Scientists are a major step closer to cracking the code for a tuberculosis (TB) vaccine that does not need to be kept cold.
Researchers have been able to show that a promising TB antigen (toxin) and a vaccine adjuvant can be protected from heat damage with a technique developed at the University of Bath.
An adjuvant is a substance which enhances the body’s immune response to an antigen.
The method prevents these crucial vaccine components from spoiling when not in a fridge.
It means a thermally stable vaccine that can be reliably delivered to remote areas around the world is more likely.
Researchers say there is an urgent need not only for a new TB vaccine, but also for methods to keep vaccines stable outside of the refrigeration “cold chain”.
This is because up to 50% of vaccine doses are discarded before use due to exposure to suboptimal temperatures.
Lead author Professor Jean van den Elsen said: “A new TB vaccine is really urgently needed to supplement or replace the existing BCG vaccine and reduce the number of TB cases and deaths – particularly as drug-resistant TB infections remain high.”
Thermostable vaccines have been named a priority research area in the World Health Organisation’s Global Vaccine Action Plan 2011-2020.

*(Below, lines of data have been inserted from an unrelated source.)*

(* ===== verification/CopyRuns.v ===== *)
(** * A whole copy beside live writes ([Daemon.base_copy], [Daemon.recover])

    [CopyProtocol] lets the copy thread flag any chunk at any time.  Here the
    thread is the code's loop: it tests [stop], asks for the next chunk, runs
    the sections of [copy_chunk] one by one, and after the last chunk syncs the
    replica and records that it is done.  The two loops, over the disk and over
    the dirty extents, are instances of [CopyLoop]; the theorems are proved for
    any loop with the laws [CopyLoopLaws]. *)
From S2P Require Import Prelude Dmcdp Files Seed Replica Apply CopyProtocol CopyLoop.

(** Where the thread is. *)
Inductive pc (T : Type) : Type :=
  | AtTest (t : T)                  (* while ... and not stop *)
  | InChunk (t : T) (got : Z)       (* inside copy_chunk; [got] is len(buf) once it is read *)
  | AfterLoop                       (* if stop: return *)
  | Recording                       (* after self.replica.fsync() *)
  | Finished
  | Interrupted.
Arguments AtTest {T} t.
Arguments InChunk {T} t got.
Arguments AfterLoop {T}.
Arguments Recording {T}.
Arguments Finished {T}.
Arguments Interrupted {T}.

Record tsys (T : Type) : Type := mk_tsys {
  base : sys;                       (* disk, ring, replica, sections of copy_chunk *)
  thread : pc T;
  stopped : bool;                   (* the global stop *)
  synced : image;                   (* the replica at the last fsync of the thread *)
}.
Arguments mk_tsys {T} base thread stopped synced.
Arguments base {T} t.
Arguments thread {T} t.
Arguments stopped {T} t.
Arguments synced {T} t.

Inductive taction : Type :=
  | TGuest (it : item)
  | TApply                          (* the main thread applies a record *)
  | TSignal                         (* on_sig *)
  | TCopy.                          (* the copy thread *)

Section Threaded.
Context {T : Type} `{CopyLoop T}.
Variable libc_fallocate : file -> Z -> Z -> fallocate_result.
Variable size : Z.
Variable skip_zero : option bytes.
Abbreviation next := (sys_next libc_fallocate size skip_zero).

Definition with_base_sys (b : sys) (p : pc T) (s : tsys T) : tsys T :=
  mk_tsys b p (stopped s) (synced s).
(* ===== verification/Consume.v ===== *)
(** * Consuming the record stream ([Daemon.consume], [Daemon.apply_pending])

    What the main thread does with the bytes it reads from [/dev/cdpN]: every
    complete record is applied to the replica, or, while [.rebuild.lock]
    exists, parked in [pending.bin] and applied from there later.  The bytes
    of an incomplete record are carried over to the next read.  The state
    [feed] is the part of the daemon and of the node directory this touches. *)
From S2P Require Import Prelude Dmcdp Files Seed Replica Apply.

Definition READ_SZ : Z := 16 * 2 ^ 20.

Record feed : Type := mk_feed {
  fd_app : applier;
  gap_seen : option Z;
  recovery_queue : list Z;
  pending_bin : option bytes;      (* None: pending.bin does not exist *)
  rebuild_lock : bool;             (* .rebuild.lock exists *)
}.

Definition set_app (a : applier) (s : feed) : feed :=
  mk_feed a (gap_seen s) (recovery_queue s) (pending_bin s) (rebuild_lock s).
Definition set_gap (seq : Z) (s : feed) : feed :=
  mk_feed (fd_app s) (Some seq) (recovery_queue s ++ [seq]) (pending_bin s) (rebuild_lock s).
Definition set_pending (p : option bytes) (s : feed) : feed :=
  mk_feed (fd_app s) (gap_seen s) (recovery_queue s) p (rebuild_lock s).
Definition set_lock (l : bool) (s : feed) : feed :=
  mk_feed (fd_app s) (gap_seen s) (recovery_queue s) (pending_bin s) l.

(** [Daemon.paused] *)
Definition paused : SM feed bool := sm_get rebuild_lock.

Section Libc.
Variable libc_fallocate : file -> Z -> Z -> fallocate_result.

(** [self.apply_one(r, payload)] *)
Definition do_apply_one (it : item) : SM feed unit := fun s =>
  match apply_one libc_fallocate (fd_app s) it with
  | Ok a => (Ok tt, set_app a s)
  | Raise e => (Raise e, s)
  | Forever => (Forever, s)
  end.

(** [if r.flags & F_GAP_BEFORE and r.seq != self.gap_seen: ...] *)
Definition note_gap (r : rec) : SM feed unit :=
  sm_upd (fun s =>
    if negb (Z.land (r_flags r) F_GAP_BEFORE =? 0) && bool_decide (Some (r_seq r) <> gap_seen s)
    then set_gap (r_seq r) s else s).

(** The body of the loop over the records: the offset and the parked bytes. *)
Fixpoint consume_loop (buf : bytes) (park : bool) (items : list item) (off : Z)
    (parked : bytes) : SM feed (Z * bytes) :=
  match items with
  | [] => mret (off, parked)
  | (r, payload) :: items' =>
      note_gap r;;
      if park then
        consume_loop buf park items' (off + r_rec_len r)
          (parked ++ buf.[off : off + r_rec_len r])
      else
        do_apply_one (r, payload);;
        consume_loop buf park items' (off + r_rec_len r) parked
  end.

(** How the [for] statement goes on when the generator is exhausted. *)
Definition gen_result (e : gen_end) : res unit :=
  match e with GDone _ => Ok tt | GRaise x => Raise x | GForever => Forever end.

(** [open(self.pending_path, "ab").write(parked)] *)
Definition append_pending (parked : bytes) : SM feed unit :=
  sm_upd (fun s => set_pending (Some (default [] (pending_bin s) ++ parked)) s).

(** [Daemon.consume] *)
Definition consume (buf : bytes) : SM feed bytes :=
  park ← paused;
  let '(items, e) := iter_records buf in
  '(off, parked) ← consume_loop buf park items 0 [];
  sm_res (gen_result e);;
  (if bool_decide (parked <> []) then append_pending parked else mret tt);;
  mret (buf.[off : ]).

(** The records of one chunk of [pending.bin], and where they end. *)
Fixpoint apply_loop (items : list item) (off : Z) : SM feed Z :=
  match items with
  | [] => mret off
  | (r, payload) :: items' =>
      do_apply_one (r, payload);; apply_loop items' (off + r_rec_len r)
  end.
(** ** Consistent points *)

Lemma keeps_on_feed {A B} (f : daemon -> B) (m : SM feed A) :
  (forall d x, f (set_feed x d) = f d) -> keeps f (on_feed m).
Proof. intros H d. unfold on_feed. destruct (m (d_feed d)) as [o x]. apply H. Qed.

#[export] Hint Resolve keeps_on_feed : keeps.

(** Nothing else is moving: what [mark_consistent] asks for. *)
Definition settled (d : daemon) : Prop :=
  rebuild_lock (d_feed d) = false /\ d_recovery_alive d = false /\ d_base_progress d = None.

#[export] Instance settled_dec d : Decision (settled d).
Proof. unfold settled. apply _. Defined.

Section Consistent.
Variable libc_fallocate : file -> Z -> Z -> fallocate_result.
Abbreviation mark_consistent := (mark_consistent libc_fallocate).
Abbreviation drain := (drain libc_fallocate).

(** The guard of [mark_consistent] is [settled]. *)
Lemma mark_consistent_guard fz reads now held d :
  mark_consistent fz reads now held d =
    if decide (settled d) then
      match fz with
      | FreezeTimeout froze => (Raise TimeoutExpired, set_frozen froze d)
      | FreezeRefused => (Ok tt, d)
      | FreezeOk thaw =>
        (seq ← sm_finally
          (sm_upd (set_frozen true);;
           drain [] reads;;
           replica_fsync;;
           sm_get (fun d => last_seq (d_app d)))
          (run_thaw thaw);
        queue ← on_feed (sm_get recovery_queue);
        ra ← recovery_active;
        if bool_decide (queue <> []) || ra then mret tt
        else
          sm_upd (fun d => set_manifest (with_consistent (seq, now, held) (d_manifest d)) d);;
          write_manifest;;
          sm_upd (set_last_consistent now)) d
      end
    else (Ok tt, d).
Proof.
  unfold MainLoop.mark_consistent.
  rewrite (sm_bind_Ok _ _ _ (rebuild_lock (d_feed d)) d) by (by destruct d).
  rewrite (sm_bind_Ok _ _ _ (d_recovery_alive d) d) by done.
  rewrite (sm_bind_Ok _ _ _ (d_base_progress d) d) by done.
  assert (Hg : rebuild_lock (d_feed d) || d_recovery_alive d ||
               bool_decide (d_base_progress d <> None) = negb (bool_decide (settled d))).
  { unfold settled. repeat case_bool_decide; destruct (rebuild_lock (d_feed d)), (d_recovery_alive d);
      cbn; intuition congruence. }
  rewrite Hg. destruct (decide (settled d)) as [E|E].
  - rewrite bool_decide_eq_true_2 by done. by destruct fz.
  - by rewrite bool_decide_eq_false_2 by done.
Qed.

(** After a body that leaves the filesystem frozen only the thaw decides. *)
Lemma finally_thaws {A} (body : SM daemon A) thaw d :
  keeps d_frozen body ->
  let m := sm_finally (sm_upd (set_frozen true);; body) (run_thaw thaw) in
  (m d).1 <> Forever -> d_frozen (m d).2 = negb (bool_decide (thaw = Thawed)).
Proof.
  intros Hb m. unfold m, sm_finally. rewrite (sm_bind_Ok _ _ _ tt (set_frozen true d)) by done.
  pose proof (Hb (set_frozen true d)) as E. destruct (body (set_frozen true d)) as [[a|e|] d1]; cbn in E; [..|done];
    by destruct thaw.
Qed.

Lemma drain_frozen reads : forall pending, keeps d_frozen (drain pending reads).
Proof.
  induction reads as [|[l rd] reads IH]; intros pending; cbn [MainLoop.drain]; keeps_step.
Qed.

(** C23: the thaw is tried whatever happens while the filesystem is frozen -- an
    exception in the apply path included.  A call that returns or raises
    leaves it frozen in two cases only: the freeze times out and takes effect
    all the same, or the thaw itself does not work, which the code does not
    look at. *)
Theorem mark_consistent_thaws fz reads now held d :
  d_frozen d = false -> (mark_consistent fz reads now held d).1 <> Forever ->
  d_frozen (mark_consistent fz reads now held d).2 = true <->
    settled d /\ (fz = FreezeTimeout true \/ exists thaw, fz = FreezeOk thaw /\ thaw <> Thawed).
Proof.
  intros Hf. rewrite mark_consistent_guard. destruct (decide (settled d)) as [Hs|Hs]; [|cbn; intuition congruence].
  destruct fz as [thaw| |froze].
  2: { cbn. intros _. rewrite Hf. split; [done|]. intros (_ & [?|(? & ? & _)]); congruence. }
  2: { cbn. intros _. split; [intros ->; by split; [|left]|]. intros (_ & [[= ->]|(? & ? & _)]); congruence. }
  match goal with |- context [(?m ≫= ?k) d] => set (m0 := m); set (k0 := k) end.
  assert (Hm : (m0 d).1 <> Forever -> d_frozen (m0 d).2 = negb (bool_decide (thaw = Thawed))).
  { apply finally_thaws. unfold replica_fsync. keeps_step. apply drain_frozen. }
  assert (Hk : forall a, keeps d_frozen (k0 a)).
  { intros a. unfold k0, write_manifest, recovery_active. keeps_step. }
  assert (Hend : forall b : bool, b = negb (bool_decide (thaw = Thawed)) ->
    b = true <-> settled d /\ (FreezeOk thaw = FreezeTimeout true \/ exists t, FreezeOk thaw = FreezeOk t /\ t <> Thawed)).
  { intros b ->. case_bool_decide as E; cbn; split; try done.
    - intros (_ & [?|(t & [= <-] & ?)]); congruence.
    - intros _. split; [done|]. right. by exists thaw. }
  unfold mbind, SM_bind. destruct (m0 d) as [[a|e|] d1]; cbn in *; intros Hr; [rewrite (Hk a d1)|..];
    try done; apply Hend, Hm; done.
Qed.

(** *** What the drain reads *)

(** The reads as they come: non-empty ones, then an empty read, or the
    deadline ([end_] is empty). *)
Definition drain_end (end_ : list (bool * read_result)) : Prop :=
  match end_ with (_, RData (_ :: _)) :: _ => False | _ => True end.

Definition reads_of (lock : bool) (bufs : list bytes) (end_ : list (bool * read_result))
    : list (bool * read_result) := ((fun b => (lock, RData b)) <$> bufs) ++ end_.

The method, ensilication, “shrink-wraps” vaccine proteins using layers of silica that build up into a cage around the molecules – so they do not unravel when exposed to temperatures that would usually break them down.
The proteins are held in place until ready to be removed from the silica cage and delivered.
First the team from the Departments of Biology & Biochemistry and Chemistry demonstrated that the TB antigen ag85b and a vaccine fused with the adjuvant protein Sbi are sensitive to breaking down outside of refrigerated temperatures.
They then showed the components were protected from heat damage when ensilicated and kept on a shelf at room temperature for long periods of time.
The components maintained structure and function.
Scientists say this is the first time ensilication has been used to improve the thermal stability of proteins in a vaccine setting, after proof-of-principle work using model proteins.
The results are a big step forward not only in developing thermally-stable TB vaccines, but in showing that ensilication could be used for many different kinds of vaccines.
First author Ayla Wahid, said: “To make the vaccine as effective as possible it needs to be thermally-stable, or in other words not spoil outside of a fridge, which is why we’re really encouraged by these results.
“Cold-chain storage leads to a lot of wastage and expense which could be avoided by ensilication.”
Dr Asel Sartbaeva, who invented ensilication, added: “Our results reveal the potential of ensilication in storing and transporting life-saving vaccines at ambient temperatures globally – in particular to remote areas of developing countries where disease rates are often highest.”
The study is published in Scientific Reports.